------ Data supplied

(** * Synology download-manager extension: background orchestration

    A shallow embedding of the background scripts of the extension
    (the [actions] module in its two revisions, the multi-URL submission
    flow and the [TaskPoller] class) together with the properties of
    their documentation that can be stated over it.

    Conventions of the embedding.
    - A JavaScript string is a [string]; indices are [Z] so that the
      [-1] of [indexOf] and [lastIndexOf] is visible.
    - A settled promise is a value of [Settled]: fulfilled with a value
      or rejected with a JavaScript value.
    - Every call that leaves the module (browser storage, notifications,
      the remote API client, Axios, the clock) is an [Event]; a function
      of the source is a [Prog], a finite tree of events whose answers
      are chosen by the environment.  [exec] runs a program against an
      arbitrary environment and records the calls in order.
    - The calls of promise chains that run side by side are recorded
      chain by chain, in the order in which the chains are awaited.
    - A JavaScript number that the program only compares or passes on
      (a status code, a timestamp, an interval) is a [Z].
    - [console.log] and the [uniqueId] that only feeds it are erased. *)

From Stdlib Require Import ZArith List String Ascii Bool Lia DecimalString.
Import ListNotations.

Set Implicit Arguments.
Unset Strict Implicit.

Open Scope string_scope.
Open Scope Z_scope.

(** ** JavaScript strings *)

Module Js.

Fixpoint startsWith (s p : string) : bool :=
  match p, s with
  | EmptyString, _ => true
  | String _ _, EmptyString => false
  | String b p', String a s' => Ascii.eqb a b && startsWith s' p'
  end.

------------
------ Data supplied

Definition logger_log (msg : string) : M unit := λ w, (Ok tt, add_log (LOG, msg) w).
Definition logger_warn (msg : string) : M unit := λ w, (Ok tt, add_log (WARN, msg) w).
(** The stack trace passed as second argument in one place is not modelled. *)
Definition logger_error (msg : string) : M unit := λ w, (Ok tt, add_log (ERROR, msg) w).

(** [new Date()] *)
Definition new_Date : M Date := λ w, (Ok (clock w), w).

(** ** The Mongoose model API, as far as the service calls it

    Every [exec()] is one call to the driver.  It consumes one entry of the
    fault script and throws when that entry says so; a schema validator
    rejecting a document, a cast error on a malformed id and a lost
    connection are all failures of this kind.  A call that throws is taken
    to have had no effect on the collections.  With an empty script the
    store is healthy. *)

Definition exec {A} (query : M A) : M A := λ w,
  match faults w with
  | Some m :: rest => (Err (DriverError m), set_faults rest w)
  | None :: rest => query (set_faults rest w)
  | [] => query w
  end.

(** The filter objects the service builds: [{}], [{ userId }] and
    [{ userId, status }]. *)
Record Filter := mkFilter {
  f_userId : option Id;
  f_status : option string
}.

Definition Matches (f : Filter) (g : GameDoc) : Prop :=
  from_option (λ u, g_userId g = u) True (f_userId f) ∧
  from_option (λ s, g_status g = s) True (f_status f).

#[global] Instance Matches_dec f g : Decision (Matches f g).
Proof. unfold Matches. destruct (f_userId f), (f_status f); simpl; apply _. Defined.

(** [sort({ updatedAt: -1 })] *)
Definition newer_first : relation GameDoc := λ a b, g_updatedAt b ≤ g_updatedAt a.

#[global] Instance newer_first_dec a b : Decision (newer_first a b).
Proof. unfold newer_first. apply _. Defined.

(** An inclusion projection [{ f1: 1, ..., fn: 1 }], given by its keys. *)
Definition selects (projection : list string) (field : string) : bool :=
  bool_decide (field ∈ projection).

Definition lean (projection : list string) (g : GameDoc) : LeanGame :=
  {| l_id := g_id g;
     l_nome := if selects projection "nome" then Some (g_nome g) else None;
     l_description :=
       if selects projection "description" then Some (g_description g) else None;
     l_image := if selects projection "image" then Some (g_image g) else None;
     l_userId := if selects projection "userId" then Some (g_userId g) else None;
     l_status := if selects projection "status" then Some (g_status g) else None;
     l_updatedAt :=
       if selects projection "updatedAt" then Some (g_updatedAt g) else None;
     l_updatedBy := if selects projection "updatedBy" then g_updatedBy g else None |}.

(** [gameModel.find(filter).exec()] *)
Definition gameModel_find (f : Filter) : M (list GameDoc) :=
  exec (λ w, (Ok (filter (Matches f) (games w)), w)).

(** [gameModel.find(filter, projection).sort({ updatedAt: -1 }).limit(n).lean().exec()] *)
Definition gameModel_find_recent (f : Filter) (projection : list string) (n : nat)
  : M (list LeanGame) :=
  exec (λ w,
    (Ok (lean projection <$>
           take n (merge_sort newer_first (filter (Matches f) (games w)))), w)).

------------
------ Data supplied

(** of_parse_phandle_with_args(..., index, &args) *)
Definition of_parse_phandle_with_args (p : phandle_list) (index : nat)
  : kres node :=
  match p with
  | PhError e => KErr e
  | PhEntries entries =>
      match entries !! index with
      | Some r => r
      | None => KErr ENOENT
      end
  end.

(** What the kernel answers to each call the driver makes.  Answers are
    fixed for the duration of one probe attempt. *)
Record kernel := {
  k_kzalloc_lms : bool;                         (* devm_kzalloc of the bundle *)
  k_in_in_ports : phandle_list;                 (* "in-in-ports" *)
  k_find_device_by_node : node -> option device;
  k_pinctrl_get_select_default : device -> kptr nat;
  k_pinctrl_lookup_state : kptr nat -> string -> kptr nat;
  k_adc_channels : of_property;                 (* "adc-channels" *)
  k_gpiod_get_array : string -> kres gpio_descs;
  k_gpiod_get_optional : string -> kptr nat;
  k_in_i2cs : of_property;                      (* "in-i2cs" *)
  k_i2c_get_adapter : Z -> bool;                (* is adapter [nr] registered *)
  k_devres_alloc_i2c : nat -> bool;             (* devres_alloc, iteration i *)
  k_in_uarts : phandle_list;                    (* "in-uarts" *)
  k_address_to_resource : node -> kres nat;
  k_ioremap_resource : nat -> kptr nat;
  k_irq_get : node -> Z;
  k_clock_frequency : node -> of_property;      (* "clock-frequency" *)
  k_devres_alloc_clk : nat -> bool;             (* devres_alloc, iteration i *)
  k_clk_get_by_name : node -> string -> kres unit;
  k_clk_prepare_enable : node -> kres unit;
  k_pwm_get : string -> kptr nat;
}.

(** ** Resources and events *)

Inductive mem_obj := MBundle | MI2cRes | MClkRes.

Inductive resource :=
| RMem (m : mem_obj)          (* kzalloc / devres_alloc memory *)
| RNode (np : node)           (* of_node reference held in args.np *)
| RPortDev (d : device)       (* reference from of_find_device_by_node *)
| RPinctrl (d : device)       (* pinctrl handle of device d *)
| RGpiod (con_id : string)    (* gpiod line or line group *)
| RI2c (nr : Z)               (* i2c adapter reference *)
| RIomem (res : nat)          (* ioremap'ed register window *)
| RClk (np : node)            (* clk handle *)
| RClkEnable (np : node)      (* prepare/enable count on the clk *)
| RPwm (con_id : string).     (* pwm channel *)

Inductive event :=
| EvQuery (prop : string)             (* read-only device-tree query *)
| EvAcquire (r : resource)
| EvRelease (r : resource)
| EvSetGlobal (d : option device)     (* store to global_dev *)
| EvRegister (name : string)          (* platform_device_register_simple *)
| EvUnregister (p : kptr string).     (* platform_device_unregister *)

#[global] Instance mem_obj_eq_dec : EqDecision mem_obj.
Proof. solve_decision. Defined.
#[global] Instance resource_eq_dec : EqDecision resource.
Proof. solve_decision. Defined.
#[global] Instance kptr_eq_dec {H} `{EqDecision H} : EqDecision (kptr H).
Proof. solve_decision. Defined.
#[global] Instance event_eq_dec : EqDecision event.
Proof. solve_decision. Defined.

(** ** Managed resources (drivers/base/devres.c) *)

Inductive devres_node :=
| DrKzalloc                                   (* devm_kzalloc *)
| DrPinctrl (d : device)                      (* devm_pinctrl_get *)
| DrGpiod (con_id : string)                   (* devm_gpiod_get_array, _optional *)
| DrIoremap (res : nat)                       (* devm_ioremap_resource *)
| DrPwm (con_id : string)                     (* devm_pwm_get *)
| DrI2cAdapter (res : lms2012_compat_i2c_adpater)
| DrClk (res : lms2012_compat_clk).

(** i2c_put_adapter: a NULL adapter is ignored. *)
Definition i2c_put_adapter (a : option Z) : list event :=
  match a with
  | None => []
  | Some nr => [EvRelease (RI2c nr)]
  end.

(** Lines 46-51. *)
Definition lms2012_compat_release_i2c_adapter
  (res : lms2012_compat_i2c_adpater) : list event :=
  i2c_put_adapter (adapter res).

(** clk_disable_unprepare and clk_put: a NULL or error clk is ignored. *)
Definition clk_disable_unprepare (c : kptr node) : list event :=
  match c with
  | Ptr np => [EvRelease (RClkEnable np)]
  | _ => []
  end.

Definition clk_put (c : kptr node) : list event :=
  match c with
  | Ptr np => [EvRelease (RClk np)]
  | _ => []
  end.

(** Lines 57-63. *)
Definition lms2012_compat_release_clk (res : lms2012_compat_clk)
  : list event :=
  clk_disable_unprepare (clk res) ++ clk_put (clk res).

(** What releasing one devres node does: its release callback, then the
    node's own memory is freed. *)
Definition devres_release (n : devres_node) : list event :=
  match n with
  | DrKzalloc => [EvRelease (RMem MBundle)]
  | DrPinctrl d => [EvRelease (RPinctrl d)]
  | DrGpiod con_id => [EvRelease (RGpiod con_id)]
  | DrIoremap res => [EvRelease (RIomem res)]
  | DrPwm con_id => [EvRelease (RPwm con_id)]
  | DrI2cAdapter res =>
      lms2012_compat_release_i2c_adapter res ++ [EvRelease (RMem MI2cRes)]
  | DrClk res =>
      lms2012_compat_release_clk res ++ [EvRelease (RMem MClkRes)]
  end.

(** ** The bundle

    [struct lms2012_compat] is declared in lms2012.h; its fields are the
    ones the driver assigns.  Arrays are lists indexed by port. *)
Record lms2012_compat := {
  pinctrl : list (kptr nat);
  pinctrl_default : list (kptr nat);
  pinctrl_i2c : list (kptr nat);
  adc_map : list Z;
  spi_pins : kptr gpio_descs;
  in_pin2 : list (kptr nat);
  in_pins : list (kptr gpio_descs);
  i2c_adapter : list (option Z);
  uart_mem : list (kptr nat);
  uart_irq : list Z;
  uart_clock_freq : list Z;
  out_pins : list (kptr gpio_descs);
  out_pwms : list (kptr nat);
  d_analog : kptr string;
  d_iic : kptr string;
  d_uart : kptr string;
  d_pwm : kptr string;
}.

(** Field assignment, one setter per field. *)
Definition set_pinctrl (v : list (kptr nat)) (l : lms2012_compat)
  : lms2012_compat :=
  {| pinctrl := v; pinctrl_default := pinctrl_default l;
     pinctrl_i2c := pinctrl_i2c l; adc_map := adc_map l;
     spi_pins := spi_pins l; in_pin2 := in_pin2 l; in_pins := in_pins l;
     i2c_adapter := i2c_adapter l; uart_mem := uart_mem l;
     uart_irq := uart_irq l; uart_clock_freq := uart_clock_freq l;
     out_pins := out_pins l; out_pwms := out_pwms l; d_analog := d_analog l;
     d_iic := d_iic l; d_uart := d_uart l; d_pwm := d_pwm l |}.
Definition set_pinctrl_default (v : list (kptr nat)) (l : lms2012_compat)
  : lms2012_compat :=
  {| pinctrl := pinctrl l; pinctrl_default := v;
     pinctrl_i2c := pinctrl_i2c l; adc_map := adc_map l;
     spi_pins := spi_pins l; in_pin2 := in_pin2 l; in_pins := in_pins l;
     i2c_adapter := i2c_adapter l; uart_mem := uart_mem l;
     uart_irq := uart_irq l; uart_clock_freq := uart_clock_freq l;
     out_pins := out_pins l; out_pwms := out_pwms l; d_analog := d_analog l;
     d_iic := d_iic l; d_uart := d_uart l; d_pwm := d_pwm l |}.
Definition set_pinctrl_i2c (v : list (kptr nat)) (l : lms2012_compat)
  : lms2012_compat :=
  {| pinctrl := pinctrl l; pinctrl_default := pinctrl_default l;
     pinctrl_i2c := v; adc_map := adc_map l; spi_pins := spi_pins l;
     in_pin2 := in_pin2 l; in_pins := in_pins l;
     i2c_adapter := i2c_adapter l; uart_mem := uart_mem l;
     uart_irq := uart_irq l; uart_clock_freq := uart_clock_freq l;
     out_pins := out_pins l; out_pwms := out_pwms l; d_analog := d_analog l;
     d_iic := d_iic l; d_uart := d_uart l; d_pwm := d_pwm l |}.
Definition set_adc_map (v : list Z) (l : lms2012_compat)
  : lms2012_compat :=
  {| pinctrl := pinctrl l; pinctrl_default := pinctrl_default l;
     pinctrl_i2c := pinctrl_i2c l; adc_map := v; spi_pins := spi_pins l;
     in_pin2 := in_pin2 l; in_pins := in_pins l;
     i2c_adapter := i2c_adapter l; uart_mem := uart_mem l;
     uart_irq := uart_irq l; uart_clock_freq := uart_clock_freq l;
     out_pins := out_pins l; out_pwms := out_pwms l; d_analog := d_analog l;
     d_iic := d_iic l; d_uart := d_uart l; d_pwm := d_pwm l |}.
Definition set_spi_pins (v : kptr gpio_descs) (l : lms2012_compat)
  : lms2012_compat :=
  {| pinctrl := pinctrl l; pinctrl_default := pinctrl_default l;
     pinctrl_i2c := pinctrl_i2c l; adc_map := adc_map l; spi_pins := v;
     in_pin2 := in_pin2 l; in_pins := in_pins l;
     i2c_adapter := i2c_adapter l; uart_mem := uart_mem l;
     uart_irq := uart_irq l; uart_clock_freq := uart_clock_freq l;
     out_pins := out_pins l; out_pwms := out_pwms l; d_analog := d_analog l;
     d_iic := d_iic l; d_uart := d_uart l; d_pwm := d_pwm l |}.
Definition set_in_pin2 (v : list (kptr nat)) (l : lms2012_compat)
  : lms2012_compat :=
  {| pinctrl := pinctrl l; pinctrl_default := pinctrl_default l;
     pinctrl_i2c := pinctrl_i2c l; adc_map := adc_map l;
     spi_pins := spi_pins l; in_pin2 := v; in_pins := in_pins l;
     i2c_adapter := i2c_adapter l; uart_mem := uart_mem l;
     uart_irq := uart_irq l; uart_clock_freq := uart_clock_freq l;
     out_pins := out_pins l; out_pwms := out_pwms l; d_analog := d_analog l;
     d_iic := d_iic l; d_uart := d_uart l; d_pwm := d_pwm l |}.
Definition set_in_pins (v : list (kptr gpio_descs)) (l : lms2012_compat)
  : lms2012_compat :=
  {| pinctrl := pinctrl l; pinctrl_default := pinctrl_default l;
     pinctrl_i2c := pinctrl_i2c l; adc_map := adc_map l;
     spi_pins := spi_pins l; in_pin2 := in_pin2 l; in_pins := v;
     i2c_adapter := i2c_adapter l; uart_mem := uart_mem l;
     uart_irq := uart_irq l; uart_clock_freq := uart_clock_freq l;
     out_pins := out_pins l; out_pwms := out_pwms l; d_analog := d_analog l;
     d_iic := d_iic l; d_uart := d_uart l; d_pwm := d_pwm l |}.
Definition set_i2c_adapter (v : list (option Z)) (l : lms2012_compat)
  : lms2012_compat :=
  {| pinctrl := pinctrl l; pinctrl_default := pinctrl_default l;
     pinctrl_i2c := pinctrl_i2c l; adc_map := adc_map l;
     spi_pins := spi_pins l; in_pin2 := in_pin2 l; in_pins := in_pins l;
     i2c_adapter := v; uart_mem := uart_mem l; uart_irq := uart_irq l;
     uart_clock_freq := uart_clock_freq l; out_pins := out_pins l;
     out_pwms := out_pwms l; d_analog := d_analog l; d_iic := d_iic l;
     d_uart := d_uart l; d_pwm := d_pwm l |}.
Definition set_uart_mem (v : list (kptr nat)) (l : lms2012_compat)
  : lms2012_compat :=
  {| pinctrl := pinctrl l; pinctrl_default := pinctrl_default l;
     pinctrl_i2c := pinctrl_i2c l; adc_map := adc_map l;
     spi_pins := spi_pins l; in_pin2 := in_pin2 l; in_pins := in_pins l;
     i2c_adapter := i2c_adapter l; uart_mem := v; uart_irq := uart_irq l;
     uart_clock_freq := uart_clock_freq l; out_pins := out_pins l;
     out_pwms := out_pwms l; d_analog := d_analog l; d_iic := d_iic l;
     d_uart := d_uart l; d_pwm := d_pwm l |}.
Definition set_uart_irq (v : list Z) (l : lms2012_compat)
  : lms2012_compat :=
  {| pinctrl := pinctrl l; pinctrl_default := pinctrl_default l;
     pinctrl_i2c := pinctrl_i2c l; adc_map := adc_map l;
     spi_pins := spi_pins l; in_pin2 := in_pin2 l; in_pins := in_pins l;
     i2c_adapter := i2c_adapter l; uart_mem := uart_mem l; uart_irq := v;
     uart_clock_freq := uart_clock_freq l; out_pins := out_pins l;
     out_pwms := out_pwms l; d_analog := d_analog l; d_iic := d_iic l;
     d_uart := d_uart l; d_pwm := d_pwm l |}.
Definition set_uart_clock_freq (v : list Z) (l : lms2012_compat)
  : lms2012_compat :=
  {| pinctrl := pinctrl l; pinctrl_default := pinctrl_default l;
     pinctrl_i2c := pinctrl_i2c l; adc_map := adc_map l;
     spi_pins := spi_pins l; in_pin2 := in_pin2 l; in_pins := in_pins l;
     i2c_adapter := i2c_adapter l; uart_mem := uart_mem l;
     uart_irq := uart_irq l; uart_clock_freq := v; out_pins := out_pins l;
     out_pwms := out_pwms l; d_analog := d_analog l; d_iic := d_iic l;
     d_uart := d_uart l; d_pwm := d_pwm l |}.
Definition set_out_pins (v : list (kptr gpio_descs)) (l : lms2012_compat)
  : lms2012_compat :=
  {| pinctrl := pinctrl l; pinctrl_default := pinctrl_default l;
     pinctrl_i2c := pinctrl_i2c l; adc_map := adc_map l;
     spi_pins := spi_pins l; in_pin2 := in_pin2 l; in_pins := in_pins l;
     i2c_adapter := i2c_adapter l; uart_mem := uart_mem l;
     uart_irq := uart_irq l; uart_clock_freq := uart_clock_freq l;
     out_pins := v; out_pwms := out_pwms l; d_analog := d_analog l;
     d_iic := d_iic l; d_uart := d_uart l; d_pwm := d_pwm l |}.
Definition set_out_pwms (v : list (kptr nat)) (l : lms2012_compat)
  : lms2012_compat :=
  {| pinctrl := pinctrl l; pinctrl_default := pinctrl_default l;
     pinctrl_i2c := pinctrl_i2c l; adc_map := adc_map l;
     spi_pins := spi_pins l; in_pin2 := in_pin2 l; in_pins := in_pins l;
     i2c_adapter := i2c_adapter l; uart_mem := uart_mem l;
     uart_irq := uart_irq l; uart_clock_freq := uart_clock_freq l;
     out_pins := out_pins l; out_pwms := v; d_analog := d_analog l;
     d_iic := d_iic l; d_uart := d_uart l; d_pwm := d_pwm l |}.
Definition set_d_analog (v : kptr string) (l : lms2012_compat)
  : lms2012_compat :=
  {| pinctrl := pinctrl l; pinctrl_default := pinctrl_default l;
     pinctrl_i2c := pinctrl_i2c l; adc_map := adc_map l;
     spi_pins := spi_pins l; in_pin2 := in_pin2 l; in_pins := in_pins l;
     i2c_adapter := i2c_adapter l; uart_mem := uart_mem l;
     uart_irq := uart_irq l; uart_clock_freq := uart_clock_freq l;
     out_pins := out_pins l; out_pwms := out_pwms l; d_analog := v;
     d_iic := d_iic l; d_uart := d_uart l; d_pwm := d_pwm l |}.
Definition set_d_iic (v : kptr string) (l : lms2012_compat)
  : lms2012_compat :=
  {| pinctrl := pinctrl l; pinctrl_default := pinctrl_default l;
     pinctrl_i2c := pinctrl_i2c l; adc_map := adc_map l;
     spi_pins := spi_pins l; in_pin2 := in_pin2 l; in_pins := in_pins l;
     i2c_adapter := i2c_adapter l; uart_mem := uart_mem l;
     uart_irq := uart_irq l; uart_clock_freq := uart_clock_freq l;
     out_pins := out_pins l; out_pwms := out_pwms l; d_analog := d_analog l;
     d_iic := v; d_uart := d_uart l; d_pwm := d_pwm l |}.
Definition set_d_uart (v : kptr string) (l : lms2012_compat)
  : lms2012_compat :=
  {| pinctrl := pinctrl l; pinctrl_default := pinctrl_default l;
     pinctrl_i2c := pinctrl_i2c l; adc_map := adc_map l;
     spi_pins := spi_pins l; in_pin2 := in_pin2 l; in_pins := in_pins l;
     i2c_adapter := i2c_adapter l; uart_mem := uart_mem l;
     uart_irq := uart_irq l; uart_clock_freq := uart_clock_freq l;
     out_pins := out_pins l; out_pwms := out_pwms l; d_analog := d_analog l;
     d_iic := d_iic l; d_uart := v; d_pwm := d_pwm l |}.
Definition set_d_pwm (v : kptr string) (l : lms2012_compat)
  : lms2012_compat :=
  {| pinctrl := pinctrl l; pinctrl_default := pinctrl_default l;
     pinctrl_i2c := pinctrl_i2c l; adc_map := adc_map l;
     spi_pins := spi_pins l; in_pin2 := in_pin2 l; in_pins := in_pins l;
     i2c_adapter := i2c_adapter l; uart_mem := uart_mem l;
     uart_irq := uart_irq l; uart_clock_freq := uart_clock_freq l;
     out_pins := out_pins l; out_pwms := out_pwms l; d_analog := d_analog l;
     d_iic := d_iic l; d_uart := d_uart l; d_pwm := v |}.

------------

* Exercise *
Using the records given above, list every line that includes the word "NULL".

* The answer *
(** i2c_put_adapter: a NULL adapter is ignored. *)
(** clk_disable_unprepare and clk_put: a NULL or error clk is ignored. *)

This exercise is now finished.